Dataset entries
===============

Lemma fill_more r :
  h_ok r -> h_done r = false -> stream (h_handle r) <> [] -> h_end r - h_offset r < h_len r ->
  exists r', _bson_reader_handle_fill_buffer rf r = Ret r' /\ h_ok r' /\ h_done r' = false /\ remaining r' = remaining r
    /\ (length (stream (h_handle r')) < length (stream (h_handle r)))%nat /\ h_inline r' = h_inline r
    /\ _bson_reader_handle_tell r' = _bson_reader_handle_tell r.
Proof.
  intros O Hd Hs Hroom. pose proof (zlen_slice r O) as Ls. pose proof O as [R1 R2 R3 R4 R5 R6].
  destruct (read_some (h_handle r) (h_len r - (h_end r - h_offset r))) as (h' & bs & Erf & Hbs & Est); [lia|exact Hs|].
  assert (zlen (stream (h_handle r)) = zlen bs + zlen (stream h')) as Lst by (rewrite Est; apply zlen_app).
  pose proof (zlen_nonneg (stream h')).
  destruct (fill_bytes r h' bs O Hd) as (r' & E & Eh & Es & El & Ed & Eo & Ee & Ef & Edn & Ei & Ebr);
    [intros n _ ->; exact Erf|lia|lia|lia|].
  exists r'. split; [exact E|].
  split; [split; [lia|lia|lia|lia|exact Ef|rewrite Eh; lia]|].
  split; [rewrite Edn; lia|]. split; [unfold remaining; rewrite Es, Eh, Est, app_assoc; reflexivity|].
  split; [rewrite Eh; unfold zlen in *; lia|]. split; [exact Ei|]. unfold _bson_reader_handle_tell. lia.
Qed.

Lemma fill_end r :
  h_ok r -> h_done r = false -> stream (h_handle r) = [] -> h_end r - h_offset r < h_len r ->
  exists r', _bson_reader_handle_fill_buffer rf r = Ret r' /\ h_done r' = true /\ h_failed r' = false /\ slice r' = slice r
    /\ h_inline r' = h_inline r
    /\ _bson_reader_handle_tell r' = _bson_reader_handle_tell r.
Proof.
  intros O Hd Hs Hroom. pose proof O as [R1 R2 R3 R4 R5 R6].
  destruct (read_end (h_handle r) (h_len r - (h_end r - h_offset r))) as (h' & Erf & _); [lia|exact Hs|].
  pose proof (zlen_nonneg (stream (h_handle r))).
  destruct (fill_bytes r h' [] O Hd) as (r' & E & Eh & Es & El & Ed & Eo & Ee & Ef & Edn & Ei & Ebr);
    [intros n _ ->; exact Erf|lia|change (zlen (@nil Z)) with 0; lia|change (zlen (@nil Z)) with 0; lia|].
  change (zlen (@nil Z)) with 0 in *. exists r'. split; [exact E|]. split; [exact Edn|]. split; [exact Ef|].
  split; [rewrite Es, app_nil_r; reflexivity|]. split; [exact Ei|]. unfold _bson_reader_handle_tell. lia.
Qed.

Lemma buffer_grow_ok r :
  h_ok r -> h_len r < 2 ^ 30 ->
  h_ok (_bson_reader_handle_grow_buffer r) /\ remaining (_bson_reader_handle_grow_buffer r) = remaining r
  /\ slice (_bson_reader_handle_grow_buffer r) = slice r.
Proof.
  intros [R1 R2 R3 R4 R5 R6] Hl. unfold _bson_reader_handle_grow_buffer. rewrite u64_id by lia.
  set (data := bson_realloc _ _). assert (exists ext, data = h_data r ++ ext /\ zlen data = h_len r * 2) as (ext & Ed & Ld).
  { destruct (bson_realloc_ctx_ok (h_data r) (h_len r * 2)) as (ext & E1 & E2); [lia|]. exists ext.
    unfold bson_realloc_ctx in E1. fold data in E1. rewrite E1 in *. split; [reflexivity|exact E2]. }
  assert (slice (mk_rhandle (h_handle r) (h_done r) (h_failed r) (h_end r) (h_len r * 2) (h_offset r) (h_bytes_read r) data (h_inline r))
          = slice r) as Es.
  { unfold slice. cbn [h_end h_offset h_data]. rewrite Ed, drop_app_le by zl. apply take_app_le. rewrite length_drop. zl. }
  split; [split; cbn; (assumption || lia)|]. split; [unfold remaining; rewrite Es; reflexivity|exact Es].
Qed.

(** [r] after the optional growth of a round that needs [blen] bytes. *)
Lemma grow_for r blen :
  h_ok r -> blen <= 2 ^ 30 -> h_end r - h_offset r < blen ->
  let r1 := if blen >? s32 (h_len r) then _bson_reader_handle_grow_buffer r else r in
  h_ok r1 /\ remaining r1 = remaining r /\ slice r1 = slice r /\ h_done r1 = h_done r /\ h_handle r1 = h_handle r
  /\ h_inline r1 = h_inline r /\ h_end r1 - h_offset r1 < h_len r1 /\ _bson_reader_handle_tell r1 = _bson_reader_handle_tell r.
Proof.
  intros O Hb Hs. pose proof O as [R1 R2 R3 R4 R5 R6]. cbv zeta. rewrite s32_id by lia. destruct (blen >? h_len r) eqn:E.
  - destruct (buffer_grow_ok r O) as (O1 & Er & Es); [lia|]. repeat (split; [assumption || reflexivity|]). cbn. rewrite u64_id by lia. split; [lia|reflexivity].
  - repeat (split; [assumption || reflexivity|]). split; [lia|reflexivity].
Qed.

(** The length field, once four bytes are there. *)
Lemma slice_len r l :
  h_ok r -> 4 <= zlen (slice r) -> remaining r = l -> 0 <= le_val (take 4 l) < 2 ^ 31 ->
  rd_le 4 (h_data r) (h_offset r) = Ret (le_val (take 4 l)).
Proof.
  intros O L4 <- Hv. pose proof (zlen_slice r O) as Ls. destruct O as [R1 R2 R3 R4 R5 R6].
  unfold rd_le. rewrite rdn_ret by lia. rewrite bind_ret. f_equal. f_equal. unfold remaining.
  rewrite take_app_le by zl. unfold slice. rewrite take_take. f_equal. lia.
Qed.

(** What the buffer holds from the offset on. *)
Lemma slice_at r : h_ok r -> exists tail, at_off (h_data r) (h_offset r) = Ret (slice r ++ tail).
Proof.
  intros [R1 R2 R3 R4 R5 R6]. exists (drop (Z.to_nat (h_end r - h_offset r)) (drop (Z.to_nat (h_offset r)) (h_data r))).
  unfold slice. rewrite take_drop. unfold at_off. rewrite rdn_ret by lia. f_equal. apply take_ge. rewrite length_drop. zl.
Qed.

===============

PROBLEM TO SOLVE:
Transcribe the entries above word for word, from the first line through the line containing "destruct (fill_bytes r h' []", and nothing else.

PROBLEM SOLUTION:
Lemma fill_more r :
  h_ok r -> h_done r = false -> stream (h_handle r) <> [] -> h_end r - h_offset r < h_len r ->
  exists r', _bson_reader_handle_fill_buffer rf r = Ret r' /\ h_ok r' /\ h_done r' = false /\ remaining r' = remaining r
    /\ (length (stream (h_handle r')) < length (stream (h_handle r)))%nat /\ h_inline r' = h_inline r
    /\ _bson_reader_handle_tell r' = _bson_reader_handle_tell r.
Proof.
  intros O Hd Hs Hroom. pose proof (zlen_slice r O) as Ls. pose proof O as [R1 R2 R3 R4 R5 R6].
  destruct (read_some (h_handle r) (h_len r - (h_end r - h_offset r))) as (h' & bs & Erf & Hbs & Est); [lia|exact Hs|].
  assert (zlen (stream (h_handle r)) = zlen bs + zlen (stream h')) as Lst by (rewrite Est; apply zlen_app).
  pose proof (zlen_nonneg (stream h')).
  destruct (fill_bytes r h' bs O Hd) as (r' & E & Eh & Es & El & Ed & Eo & Ee & Ef & Edn & Ei & Ebr);
    [intros n _ ->; exact Erf|lia|lia|lia|].
  exists r'. split; [exact E|].
  split; [split; [lia|lia|lia|lia|exact Ef|rewrite Eh; lia]|].
  split; [rewrite Edn; lia|]. split; [unfold remaining; rewrite Es, Eh, Est, app_assoc; reflexivity|].
  split; [rewrite Eh; unfold zlen in *; lia|]. split; [exact Ei|]. unfold _bson_reader_handle_tell. lia.
Qed.

Lemma fill_end r :
  h_ok r -> h_done r = false -> stream (h_handle r) = [] -> h_end r - h_offset r < h_len r ->
  exists r', _bson_reader_handle_fill_buffer rf r = Ret r' /\ h_done r' = true /\ h_failed r' = false /\ slice r' = slice r
    /\ h_inline r' = h_inline r
    /\ _bson_reader_handle_tell r' = _bson_reader_handle_tell r.
Proof.
  intros O Hd Hs Hroom. pose proof O as [R1 R2 R3 R4 R5 R6].
  destruct (read_end (h_handle r) (h_len r - (h_end r - h_offset r))) as (h' & Erf & _); [lia|exact Hs|].
  pose proof (zlen_nonneg (stream (h_handle r))).
  destruct (fill_bytes r h' [] O Hd) as (r' & E & Eh & Es & El & Ed & Eo & Ee & Ef & Edn & Ei & Ebr);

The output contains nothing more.